Make Good Art.

-Neil Gaiman

Wednesday, May 21, 2014

Trouble

"You are trouble."

I'm cutting vegetables at the counter when his arms slide around me and his voice murmurs in my ear. I set my knife on the counter and lean back.

"Oh, really? You want to tell me how, exactly?"

I can feel him smile.

"I'd rather have you show me."

I forget about the vegetables.

***

I was once (somewhat sassily) described as a member of "the pearl-wearing, julep-sipping, classics-reading set" during an argument. 

As I was actually wearing pearls at the time and had just finished haranguing someone about never having read The Great Gatsby, I was forced to acknowledge the truth of the remark. I can be tightly wound. A book I finished recently (Sam Wasson's fabulous Fifth Avenue, 5 A.M.) talked a little bit about the same phenomenon, admittedly in a different context.
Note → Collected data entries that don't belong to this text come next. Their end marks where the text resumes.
(** C9, as the claim states it, fails: for a second line whose size is no
    number the error text holds the size field and not the line, and the
    entry decoded from the line before it is still in the list. *)
Lemma list_size_error_omits_line :
  exists ll,
    LogList.processResponse (LogList.new (str "s"))
      (str "SUCCESS" ++ newline :: str "a | 1" ++ newline :: str "b | x") true = ll
    /\ LogList.Error ll = str "incorrect size: x"
    /\ ~ includes (LogList.Error ll) (str "b | x")
    /\ LogList.List ll = [LogList.mkItem (str "a") 1 (str "1B")].
Proof.
  eexists. split; [reflexivity|]. split; [reflexivity|].
  split; [|reflexivity]. apply Index_of_includes. reflexivity.
Qed.

(** C9, amended.  In a successful list response whose first line starts
    with the marker, let every body line before [bad] be blank or an entry,
    and [bad] be a non-blank line that does not split into exactly two fields
    on [" | "] or whose second field is no decimal numeral of an unsigned
    64-bit size.  The decoder stops at [bad] with an error and leaves Success
    as it was: for a wrong number of fields the text includes the line as it
    is, for a wrong size it is [incorrect size: ] followed by the second
    field.  No line after [bad] is decoded; the entries of the lines before
    it are in the list. *)
Theorem list_rejects_bad_line
    (ll : LogList.t) (result first bad msg : bytes) (good rest : list bytes)
    (items : list LogList.Item) :
  Split result [newline] = first :: good ++ bad :: rest ->
  HasPrefix first successLine = true ->
  accepted_lines good items -> rejected_line bad msg ->
  LogList.processResponse ll result true
  = LogList.mk (LogList.Success ll) msg (LogList.SessionName ll)
      (LogList.List ll ++ items)
  /\ msg <> []
  /\ (length (Split bad (str " | ")) <> 2%nat -> includes msg bad)
  /\ (forall name field,
        Split bad (str " | ") = [name; field] ->
        msg = str "incorrect size: " ++ field /\ includes msg field).
Proof.
  intros Hsp Hm Hgood Hbad. split.
  - unfold LogList.processResponse. cbn [negb]. cbv zeta. rewrite Hsp.
    assert (Hlen : (len (first :: good ++ bad :: rest) <? 2) = false).
    { apply Z.ltb_ge. unfold len. simpl length. rewrite length_app. simpl length. lia. }
    rewrite Hlen. cbn [nth tl]. rewrite Hm. cbn [negb].
    rewrite (processLines_accepted ll good items (bad :: rest)) by exact Hgood.
    rewrite (processLines_rejected (add_items ll items) bad msg rest) by exact Hbad.
    reflexivity.
  - destruct Hbad as [l Hne Hcount|l name field Hne Hs Hnum].
    + split; [simpl; discriminate|]. split.
      * intros _.
        exists (str "incorrect response line (need to have 2 terms divided by |): "), [].
        rewrite app_nil_r. reflexivity.
      * intros name field Hs. rewrite Hs in Hcount. simpl in Hcount. contradiction.
    + split; [simpl; discriminate|]. split.
      * intros Hcount. rewrite Hs in Hcount. simpl in Hcount. contradiction.
      * intros name' field' Hs'. rewrite Hs in Hs'. inversion Hs'. subst.
        split; [reflexivity|].
        exists (str "incorrect size: "), []. rewrite app_nil_r. reflexivity.
Qed.

Lemma list_rejects_bad_line_witness :
  LogList.processResponse (LogList.new (str "s"))
    (str "SUCCESS" ++ newline :: str "a | 1" ++ newline :: str "b | x") true
  = LogList.mk false (str "incorrect size: x") (str "s")
      [LogList.mkItem (str "a") 1 (str "1B")].
Proof.
  apply (proj1 (list_rejects_bad_line (LogList.new (str "s"))
                  (str "SUCCESS" ++ newline :: str "a | 1" ++ newline :: str "b | x")
                  (str "SUCCESS") (str "b | x") (str "incorrect size: x")
                  [str "a | 1"] [] [LogList.mkItem (str "a") 1 (str "1B")]
                  eq_refl eq_refl
                  (accepted_cons (str "a | 1") [] _ []
                     (entry_line (str "a | 1") (str "a") (str "1") 1
                        ltac:(discriminate) eq_refl ltac:(numeral_by_computation))
                     accepted_nil)
                  (wrong_size (str "b | x") (str "b") (str "x")
                     ltac:(discriminate) eq_refl
                     ltac:(intros [size (_ & Hd & _)]; inversion Hd; discriminate)))).
Defined.

(** C10.  The list decoder rejects every successful response that splits
    into fewer than two lines, which every response without a newline does:
    the error is [incorrect response (length of lines should be at least
    2): ] followed by the lines, and Success and the list are left as they
    were.  This holds for the response that is the success marker alone,
    although its first line carries the marker. *)
Theorem list_rejects_single_line (ll : LogList.t) (result : bytes) :
  (length (Split result [newline]) < 2)%nat ->
  LogList.processResponse ll result true
  = LogList.set_Error ll
      (str "incorrect response (length of lines should be at least 2): "
       ++ fmt_strings (Split result [newline]))
  /\ LogList.List (LogList.processResponse ll result true) = LogList.List ll
  /\ LogList.Success (LogList.processResponse ll result true) = LogList.Success ll
  /\ (~ In newline result -> Split result [newline] = [result])
  /\ HasPrefix (nth 0 (Split successLine [newline]) []) successLine = true
  /\ LogList.processResponse (LogList.new (LogList.SessionName ll)) successLine true
     = LogList.mk false
         (str "incorrect response (length of lines should be at least 2): [SUCCESS]")
         (LogList.SessionName ll) [].
Proof.
  intros Hlen.
  assert (Hp : LogList.processResponse ll result true
               = LogList.set_Error ll
                   (str "incorrect response (length of lines should be at least 2): "
                    ++ fmt_strings (Split result [newline]))).
  { unfold LogList.processResponse. cbn [negb]. cbv zeta.
    assert (Hc : (len (Split result [newline]) <? 2) = true).
    { apply Z.ltb_lt. unfold len. lia. }
    rewrite Hc. reflexivity. }
  split; [exact Hp|]. rewrite Hp.
  split; [reflexivity|]. split; [reflexivity|].
  split; [apply Split_one_line|]. split; reflexivity.
Qed.

Lemma list_rejects_single_line_witness :
  LogList.processResponse (LogList.new (str "s")) (str "SUCCESS") true
  = LogList.set_Error (LogList.new (str "s"))
      (str "incorrect response (length of lines should be at least 2): "
       ++ fmt_strings (Split (str "SUCCESS") [newline])).
Proof.
  apply (proj1 (list_rejects_single_line (LogList.new (str "s")) (str "SUCCESS")
                  (le_n 2))).
Defined.

(** ** Further properties of the decoders and the reader *)

(** *** Lines *)

Lemma Index_byte_first (l rest : bytes) (c : ascii) :
  ~ In c l -> Index (l ++ c :: rest) [c] = Some (length l).
Proof.
  induction l as [|x l IH]; intros Hn; simpl.
  - rewrite byte_eqb_refl. reflexivity.
  - destruct (byte_eqb x c) eqn:E.
    + apply byte_eqb_eq in E. subst x. exfalso. apply Hn. left. reflexivity.
    + simpl. rewrite IH; [reflexivity|]. intros Hin. apply Hn. right. exact Hin.
Qed.

(** The first line is cut at the first newline and the rest is split on. *)
Lemma Split_cons (line rest : bytes) :
  ~ In newline line ->
  Split (line ++ newline :: rest) [newline] = line :: Split rest [newline].
Proof.
  intros Hn. unfold Split at 1. rewrite length_app. simpl length.
  rewrite Nat.add_succ_r. cbn [genSplit].
  rewrite Index_byte_first by exact Hn.
  rewrite firstn_app_exact. simpl length. rewrite Nat.add_1_r, skipn_app_next.
  f_equal. apply Split_fuel; [discriminate | lia].
Qed.

Lemma cut_at_newline (s : bytes) :
  In newline s ->
  exists line rest, s = line ++ newline :: rest /\ ~ In newline line
                    /\ (length rest < length s)%nat.
Proof.
  intros Hin. destruct (IndexByte s newline) as [k|] eqn:E.
  - apply IndexByte_Some in E. destruct E as [Hs Hn].
    exists (firstn k s), (skipn (S k) s). split; [exact Hs|]. split; [exact Hn|].
    rewrite Hs at 2. rewrite length_app. simpl length. lia.
  - apply IndexByte_None in E. contradiction.
Qed.

Lemma In_newline_dec (s : bytes) : {In newline s} + {~ In newline s}.
Proof. apply in_dec. apply ascii_dec. Qed.

(** Joining the lines gives the text back, and no line holds a newline. *)
Lemma unlines_Split (s : bytes) :
  unlines (Split s [newline]) = s
  /\ Forall (fun l => ~ In newline l) (Split s [newline]).
Proof.
  remember (length s) as n eqn:Hn. revert s Hn.
  induction n as [n IH] using lt_wf_ind. intros s Hn.
  destruct (In_newline_dec s) as [Hin|Hno].
  - destruct (cut_at_newline s Hin) as (line & rest & Hs & Hl & Hlen).
    rewrite Hs, Split_cons by exact Hl.
    destruct (IH (length rest) ltac:(lia) rest eq_refl) as [IH1 IH2].
    split; [|constructor; assumption].
    destruct (Split rest [newline]) as [|x xs] eqn:E.
    + exfalso. exact (genSplit_nonempty _ _ _ E).
    + change (unlines (line :: x :: xs)) with (line ++ newline :: unlines (x :: xs)).
      rewrite IH1. reflexivity.
  - rewrite Split_one_line by exact Hno. split; [reflexivity|].
    constructor; [exact Hno | constructor].
Qed.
There are the good girls, the buttoned up girls in the world and there are the Holly Golightlys, the girls who can only be described as "trouble." 

My grown-up life, as I've written elsewhere, is remarkably buttoned up.

It's an approach that has served me well, especially while navigating the early years of academia and starting a career. It's not just easier but smarter to be cool and reserved, to keep your head on your shoulders and play according to the good girl rules. And for as much as it feels like [insert feminist rant about the patriarchy winning here] it just makes more sense to follow the rules.

Being a good girl paid off. It continues to pay off.

I hate it.

God, I even detest the phrase unless it's, you know, being used in some sort of transgressive specific context.

I have a naturally hot temper, a (at best) bawdy sense of humor, and an almost pathological need to stir things up.

But regardless of the desire to smart off to someone in a position of authority or the need to tell a dirty joke in mixed company, I manage to stay pretty buttoned up.

I manage to stay good.

***

I lied.

I misbehave.

Quietly. In small ways that either pass unnoticed or are so insignificant they pass without censure. I mosh at punk shows. I use "the c-word" and "the f-bomb" in familiar company frequently and with great relish. My favorite panel in Saga is dirty enough to be considered NSFW.

The tininess of the infractions frustrates me to no end. Because, admittedly, I don't want to be tiny bits of trouble, I want to be (as Sam Wasson puts so marvelously in his book):

Two big handfuls of heat-packing trouble.

I'm an adult. I get that you can't be the person you are with your best friends when you meet new people. I'm not looking for permission to cuss at board meetings or wear a mini-dress to work. I don't intend on making "Closer" by Nine Inch Nails my karaoke song. The problem is that the more time I spend working or meeting new people the more time I'm spending  in my good girl mode. The more time I spend buttoned up and toned down the harder it is misbehave even in the small ways that make me feel like the person I am.

It's been far too long since someone thought I might be trouble.